*Instructions to follow:* For the records below, output every line from the one holding "intros Hz Hp." through the final line, unaltered, and no other lines.

[Opening Records supplied section]

(* ===== verification/GuestWhole.v ===== *)
(** * A new guest network is whole

    Nothing in the guest network StageGuest makes (internal/adapters/openwrt/
    wifi_guest.go) is reported as weakened: the sections of GuestMade.v against
    each check of guestWeakened. *)

From S2P Require Import Prelude GoStrings GoNet Effects Network Uci Firewall Stage Lan LanThms Routes RoutesThms Devices DeviceSources.
From S2P Require Import WiFi WiFiGuest GuestIsolation GuestWrite GuestThms GuestIsolated GuestMade.

(** ** Ranges of zones *)

(** What is not a hazard is an IPv4 network of at least eight bits. *)
Lemma range_net4 v q :
  parseRange v = Some q -> Is4 (PAddr q) = true -> net4 (Masked q) /\ PBits (Masked q) = PBits q.
Proof.
  unfold parseRange. destruct (ParsePrefix v) as [p|] eqn:E.
  - intros [= <-] H4. destruct (ParsePrefix_v4 _ _ E H4) as (a & n & -> & Ha & Hn).
    split; [by apply Masked_net4|by rewrite Masked_v4].
  - destruct (ParseAddr v) as [a|] eqn:Ea; [|done]. intros [= <-] H4. destruct a as [|a|a z]; [done| |done].
    cbn [BitLen]. rewrite PrefixFrom_v4 by lia. split; [|by rewrite Masked_v4 by lia].
    apply Masked_net4; [by eapply parse4_range, ParseAddr_v4|lia].
Qed.

Lemma zone_prefix_net4 s p :
  existsb hazardous (subnetsOf s) = false -> p ∈ zonePrefixes s -> net4 p /\ (minLocalBits <= PBits p)%Z.
Proof.
  intros Hh (v & Hv & Hp)%list_elem_of_omap. rewrite existsb_false in Hh. specialize (Hh v Hv). revert Hp.
  unfold hazardous in Hh. apply orb_false_iff in Hh as [Hpre Hr]. rewrite Hpre.
  unfold TrimPrefix in Hr. rewrite Hpre in Hr. destruct (parseRange v) as [q|] eqn:E; [|done]. cbn [fmap option_fmap option_map].
  intros [= <-]. rewrite !orb_false_iff, !negb_false_iff, Z.ltb_ge in Hr. destruct Hr as [[_ H4] Hb].
  destruct (range_net4 v q E H4) as [? ->]. done.
Qed.

(** Every range kept for a name is one of a zone that is not the guests'. *)
Lemma zoneSubnets_from fw name ps p :
  zoneSubnets fw !! name = Some ps -> p ∈ ps -> exists s, s ∈ fw /\ otherZone s = true /\ p ∈ zonePrefixes s.
Proof.
  unfold zoneSubnets.
  assert (forall l (m : gmap string (list Prefix)),
    (forall s, s ∈ l -> s ∈ fw /\ otherZone s = true) ->
    (forall name ps p, m !! name = Some ps -> p ∈ ps -> exists s, s ∈ fw /\ otherZone s = true /\ p ∈ zonePrefixes s) ->
    fold_left (fun m s => match zonePrefixes s with
      | [] => m | qs => <[nameOf s := default [] (m !! nameOf s) ++ qs]> m end) l m !! name = Some ps ->
    p ∈ ps -> exists s, s ∈ fw /\ otherZone s = true /\ p ∈ zonePrefixes s) as H.
  { induction l as [|s l IH]; intros m Hl Hm; cbn [fold_left]; [by apply Hm|].
    apply IH; [intros t Ht; apply Hl; by right|]. intros name' ps' p' Hn Hp.
    destruct (Hl s) as [Hs Ho]; [left|]. destruct (zonePrefixes s) as [|q qs] eqn:E; [by eapply Hm|].
    apply lookup_insert_Some in Hn as [[<- <-]|[_ Hn]]; [|by eapply Hm].
    apply elem_of_app in Hp as [Hp|Hp]; [|exists s; by rewrite E].
    destruct (m !! nameOf s) as [qs'|] eqn:Em; [|by apply not_elem_of_nil in Hp]. by eapply Hm. }
  intros Hz Hp. eapply H; [| |exact Hz|exact Hp].
  - by intros s [Ho Hs]%list_elem_of_filter.
  - by intros ? ? ? ?%lookup_empty_Some.
Qed.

[Closing Records supplied section]

*Output:*
  intros Hz Hp. eapply H; [| |exact Hz|exact Hp].
  - by intros s [Ho Hs]%list_elem_of_filter.
  - by intros ? ? ? ?%lookup_empty_Some.
Qed.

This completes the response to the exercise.